As much as they have no experience or presence in front of the camera, the acting skills of the children seem most convincing. For instance, I would say they are so much better than the trio of non-professional performers in Köprüdekiler (2009). On the other hand, the fact that the two cousins believe that they can take care of each other, send some money to their family and save up enough money to go Germany sounds comical enough. I am hardly convinced that they even keep writing snail-mails to someone who has barely written back. At some point you just want to scream at the screen: You can't even have a pittance to pay for your fleapit room! How could you possibly dream of going to another country?" Still, I am glad that the film did not try to appeal to people's emotions by politicizing the Kurdish brothers unlike the recent Kurdish films.

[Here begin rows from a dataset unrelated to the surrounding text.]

(** * Retrieval pipeline and lead-capture dialogue of the chat assistant

    A shallow embedding of the retrieval core of the repository
    ([services/geminiService.ts], [services/pdfService.ts]), of the
    lead-capture branch of [components/ChatInterface.tsx] and of the code
    around them: the store ([services/mockFirebase.ts]), the handlers of the
    admin panel and of the login page, the text extraction and the audio
    helpers of the live session; together with the properties the
    specification states about them and further properties of the code.

    Conventions.
    - A JavaScript [number] is an IEEE-754 binary64 value: Rocq's primitive
      [float], whose operations are the same correctly rounded ones.
    - A JavaScript [string] is a sequence of UTF-16 code units ([list N]);
      [.length] is [length], [+] is [++].
    - Remote calls (embedding, generation, transcription) and the clock are
      the fields of a provider, a parameter of the functions that call them;
      a call is a step of a state monad over the state of the world.
    - A handler of the chat component runs from its first statement to its
      last as one step; a handler whose awaited promise stays pending ends
      where it waits.  The embedding and the generation service catch the
      failures of the remote calls themselves and return an empty list or an
      apologetic answer, so that the [catch] branches of [processQuery] and
      [handleSend] are not reached and are not modelled.
    - The number of chunks asked for, [topK], is a count ([nat]); the program
      passes the literals 3, 5 and 8.
    - What [localStorage] holds is read back as it was written: the values
      are arrays, strings, booleans and finite numbers, which
      [JSON.stringify] and [JSON.parse] preserve.

    The file has three parts: the program, the vocabulary of the properties
    (orders, contents, logging providers, sample data), and the properties
    with their proofs. *)

From Stdlib Require Import List Bool Arith ZArith NArith Lia.
From Stdlib Require Import Floats.
From Stdlib Require String Ascii DecimalString DecimalN DecimalPos.
Import String.StringSyntax.
Delimit Scope string_scope with string.
From Stdlib Require Import Sorting.Permutation Sorting.Sorted.
Import ListNotations.

Set Implicit Arguments.

(* ================================================================== *)
(** ** JavaScript numbers *)

Module JSNumber.

Local Open Scope float_scope.

Definition number := float.

(** [Number.isNaN]. *)
Definition isNaN (x : number) : bool := negb (x =? x).

(** The relational operators of JavaScript on numbers; every comparison with
    [NaN] is [false]. *)
Definition gt (x y : number) : bool := y <? x.
Definition ge (x y : number) : bool := y <=? x.

(** Reading an array slot as a number operand: an index past the end reads
    [undefined], and [ToNumber(undefined)] is [NaN]. *)
Definition index (v : list number) (i : nat) : number := nth i v nan.

End JSNumber.

(* ================================================================== *)
(** ** Arrays: [Array.prototype.sort] with a comparator *)

Module JSArray.

Import JSNumber.
Local Open Scope float_scope.

Section Sort.

Variable A : Type.

(** The comparator passed to [sort]; it returns a number. *)
Variable comparefn : A -> A -> number.

(** [SortCompare] of ECMAScript: a [NaN] returned by the comparator is
    read as [+0]. *)
Definition SortCompare (x y : A) : number :=
  let v := comparefn x y in if isNaN v then 0 else v.

(** [x] has to come after [y]. *)
Definition after (x y : A) : bool := gt (SortCompare x y) 0.
(** X9.  A custom-trigger request whose trigger node exists takes
    precedence over input data and previous run data: the payload asks for
    a full execution (empty start-node list, no run data) starting from
    that trigger; the trigger's pin becomes the given payload and every
    other pin of the workflow is kept. *)
Theorem buildExecutionPayload_custom_trigger (inst : Workflow)
    (inputData : option IDataObject) (options : ExecuteOptions)
    (previousRunData : option IRunData) (previousPinData : option IPinData)
    (w : World) (triggerData : TriggerData) (triggerNode : INode) :
  o_triggerData options = Some triggerData →
  getNode inst (triggerName triggerData) = Some triggerNode →
  let result :=
    buildExecutionPayload inst inputData options previousRunData
      previousPinData w in
  ∃ p pins,
    fst result = Returned p
    ∧ p_triggerToStartFrom p
      = Some {| trigger_name := name triggerNode; trigger_data := None |}
    ∧ name triggerNode = triggerName triggerData
    ∧ p_startNodes p = Some []
    ∧ p_runData p = None
    ∧ pinData (entity (snd result)) = Some pins
    ∧ pins !! name triggerNode = Some [ {| json := payload triggerData |} ]
    ∧ ∀ other, other ≠ name triggerNode →
        pins !! other = default ∅ (pinData (entity w)) !! other.
Proof.
  intros Htrigger Hnode result. subst result.
  pose proof (buildExecutionPayload_cases inst inputData options previousRunData
                previousPinData w) as Hcases.
  cbv zeta in Hcases. rewrite Hcases, Htrigger, Hnode. cbn [fst snd entity].
  eexists. eexists. split; [reflexivity|]. cbn.
  split; [done|]. split.
  { unfold getNode in Hnode. apply find_some in Hnode as [_ Hname].
    by apply String.eqb_eq. }
  split; [done|]. split; [done|]. split; [reflexivity|].
  split; [apply lookup_insert_eq|].
  intros other Hother. by apply lookup_insert_ne.
Qed.

Lemma buildExecutionPayload_custom_trigger_witness :
  let options :=
    {| o_destinationNode := None; o_executionId := None; o_dirtyNodes := None;
       o_triggerData := Some {| triggerName := "W"; payload := [("k", JNull)] |} |} in
  let result :=
    buildExecutionPayload
      (new_Workflow (Some "wf-1") (Some "sample") Sample.mixedPinned)
      (Some []) options (Some Sample.someRunData) None
      (Sample.world Sample.mixedPinned) in
  ∃ p pins,
    fst result = Returned p
    ∧ p_triggerToStartFrom p = Some {| trigger_name := "W"; trigger_data := None |}
    ∧ pinData (entity (snd result)) = Some pins
    ∧ pins !! "W" = Some [ {| json := [("k", JNull)] |} ]
    ∧ pins !! "T1" = Some [ {| json := [] |} ].
Proof.
  intros options result.
  destruct (buildExecutionPayload_custom_trigger
              (new_Workflow (Some "wf-1") (Some "sample") Sample.mixedPinned)
              (Some []) options (Some Sample.someRunData) None
              (Sample.world Sample.mixedPinned)
              {| triggerName := "W"; payload := [("k", JNull)] |} Sample.webhook
              eq_refl eq_refl)
    as (p & pins & Hp & Htrigger & _ & _ & _ & Hpins & Hown & Hother).
  exists p, pins. split; [exact Hp|]. split; [exact Htrigger|].
  split; [exact Hpins|]. split; [exact Hown|].
  rewrite Hother by discriminate. by vm_compute.
Defined.

(** X10.  A request with previous run data and a destination of non-empty
    name, and no trigger data, is a partial resume whatever input data it
    carries: the payload holds the previous run data, the destination and
    the dirty nodes (none listed means the empty list), no start nodes and
    no trigger; no pin is injected, the pin data being the previous pin
    data when there is one and the workflow's own otherwise; the builder
    does not fail even when the workflow has no activator. *)
Theorem buildExecutionPayload_partial_resume (inst : Workflow)
    (inputData : option IDataObject) (options : ExecuteOptions)
    (previousRunData : IRunData) (previousPinData : option IPinData)
    (w : World) (D : string) :
  o_triggerData options = None →
  o_destinationNode options = Some D → D ≠ EmptyString →
  let result :=
    buildExecutionPayload inst inputData options (Some previousRunData)
      previousPinData w in
  fst result
  = Returned {| p_runData := Some previousRunData;
                p_startNodes := None;
                p_destinationNode := Some D;
                p_dirtyNodeNames := Some (default [] (o_dirtyNodes options));
                p_triggerToStartFrom := None;
                p_agentRequest := None |}
  ∧ pinData (entity (snd result))
    = match previousPinData with
      | Some pins => Some pins
      | None => pinData (entity w)
      end.
Proof.
  intros Htrigger Hdest HD result. subst result.
  pose proof (buildExecutionPayload_cases inst inputData options
                (Some previousRunData) previousPinData w) as Hcases.
  cbv zeta in Hcases. rewrite Hcases, Htrigger, Hdest.
  rewrite (truthy_nonempty D HD). cbn [isNone negb andb fst snd entity].
  split; [done|]. by destruct previousPinData.
Qed.

Lemma buildExecutionPayload_partial_resume_witness :
  let options :=
    {| o_destinationNode := Some "X"; o_executionId := Some "E123";
       o_dirtyNodes := Some ["A"]; o_triggerData := None |} in
  let result :=
    buildExecutionPayload
      (new_Workflow (Some "wf-1") (Some "sample") Sample.noActivators)
      (Some []) options (Some Sample.someRunData) None
      (Sample.world Sample.noActivators) in
  fst result
  = Returned {| p_runData := Some Sample.someRunData;
                p_startNodes := None;
                p_destinationNode := Some "X";
                p_dirtyNodeNames := Some ["A"];
                p_triggerToStartFrom := None;
                p_agentRequest := None |}
  ∧ pinData (entity (snd result)) = None.
Proof.
  intros options.
  apply (buildExecutionPayload_partial_resume
           (new_Workflow (Some "wf-1") (Some "sample") Sample.noActivators)
           (Some []) options Sample.someRunData None
           (Sample.world Sample.noActivators) "X").
  - reflexivity.
  - reflexivity.
  - discriminate.
Defined.

Ltac builder_cases inst inputData options previousRunData previousPinData w :=
  let Hc := fresh "Hc" in
  pose proof (buildExecutionPayload_cases inst inputData options previousRunData
                previousPinData w) as Hc;
  cbv zeta in Hc; rewrite Hc; clear Hc;
  destruct (o_triggerData options) as [?triggerData|];
  [ destruct (getNode inst _) as [?triggerNode|]
  | destruct (negb (isNone previousRunData) && Js.truthy (o_destinationNode options))
      eqn:?Hresume;
    [ | destruct inputData as [?input|];
        [ destruct (List.filter isActivator (nodes (entity w)))
            as [|?first ?rest] eqn:?Hactivators | ] ] ];
  cbn [fst snd entity trace].

(** X11.  Whatever the request, the builder changes nothing of the
    workflow object but its pin data, makes no call other than debug
    logging, and fails with a bad-request error only, in which case the
    workflow object is exactly as before. *)
Theorem buildExecutionPayload_frame (inst : Workflow)
    (inputData : option IDataObject) (options : ExecuteOptions)
    (previousRunData : option IRunData) (previousPinData : option IPinData)
    (w : World) :
  let result :=
    buildExecutionPayload inst inputData options previousRunData
      previousPinData w in
  (wf_id (entity (snd result)) = wf_id (entity w)
   ∧ wf_name (entity (snd result)) = wf_name (entity w)
   ∧ active (entity (snd result)) = active (entity w)
   ∧ nodes (entity (snd result)) = nodes (entity w)
   ∧ connections (entity (snd result)) = connections (entity w))
  ∧ (∀ e, e ∈ events_since w (snd result) → ∃ text, e = Log Debug text)
  ∧ (∀ err, fst result = Thrown err →
       (∃ e : JsError, err = e ∧ error_class e = BadRequestError)
       ∧ entity (snd result) = entity w).
Proof.
  intros result. subst result.
  builder_cases inst inputData options previousRunData previousPinData w;
    rewrite events_since_app;
    (split; [by try destruct previousPinData|]);
    (split; [|intros err [= <-]; by (split; [eexists|])]);
    intros e He;
    repeat (apply elem_of_cons in He as [->|He]; [by eexists|]);
    by apply elem_of_nil in He.
Qed.

Lemma set_pinData_twice (e : IWorkflowBase) (p1 p2 : option IPinData) :
  set_pinData (set_pinData e p1) p2 = set_pinData e p2.
Proof. done. Qed.
(** The directory hierarchy as the system calls of the walker show it.
    An entry of a directory has the name [readdir] returns, what
    [fstatat(AT_SYMLINK_NOFOLLOW)] reports ([None]: the call fails), what
    [readlinkat] finds ([None]: the call fails) and the directory that
    [openat(O_DIRECTORY)] opens ([None]: the call fails).  A directory has
    the outcome of [fdopendir], what [fstat] on its descriptor reports,
    the entries [readdir] enumerates, and whether [readdir] ends with an
    error instead of the end of the directory. *)
Inductive fsent :=
| FsEnt (d_name : string) (lstat : option stat)
        (readlink : option (list byte)) (sub : option fsdir)
with fsdir :=
| FsDir (fdopendir_fails : bool) (dir_stat : option stat)
        (entries : list fsent) (readdir_fails : bool).

Definition d_name (e : fsent) : string := let 'FsEnt n _ _ _ := e in n.
Definition lstat (e : fsent) : option stat := let 'FsEnt _ s _ _ := e in s.
Definition readlink (e : fsent) : option (list byte) :=
  let 'FsEnt _ _ l _ := e in l.
Definition sub (e : fsent) : option fsdir := let 'FsEnt _ _ _ d := e in d.
Definition dir_stat (d : fsdir) : option stat := let 'FsDir _ s _ _ := d in s.
Definition entries (d : fsdir) : list fsent := let 'FsDir _ _ l _ := d in l.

While the whole story sounds true to life, the lives of our characters do not necessarily intertwine. You can't just build a credible story over a loosely packed script. Focusing on separate events in the lives of each character could have worked if the end of the story wasn't expedited to a vague denouement in favour of something more ambiguous yet trying to be hopeful.at the same time.Seyfettin Tokmak's first feature may not be the first movie which tells the story of simple people who are in the throes of profound metropolitan change. It may not have a well-written, convincing script. It may even deliver an end, which would sound unconvincing for some but the story is gritty real and the non-professional acting is just superb. It surely deserves more publicity. It just deserves to be watched at least once.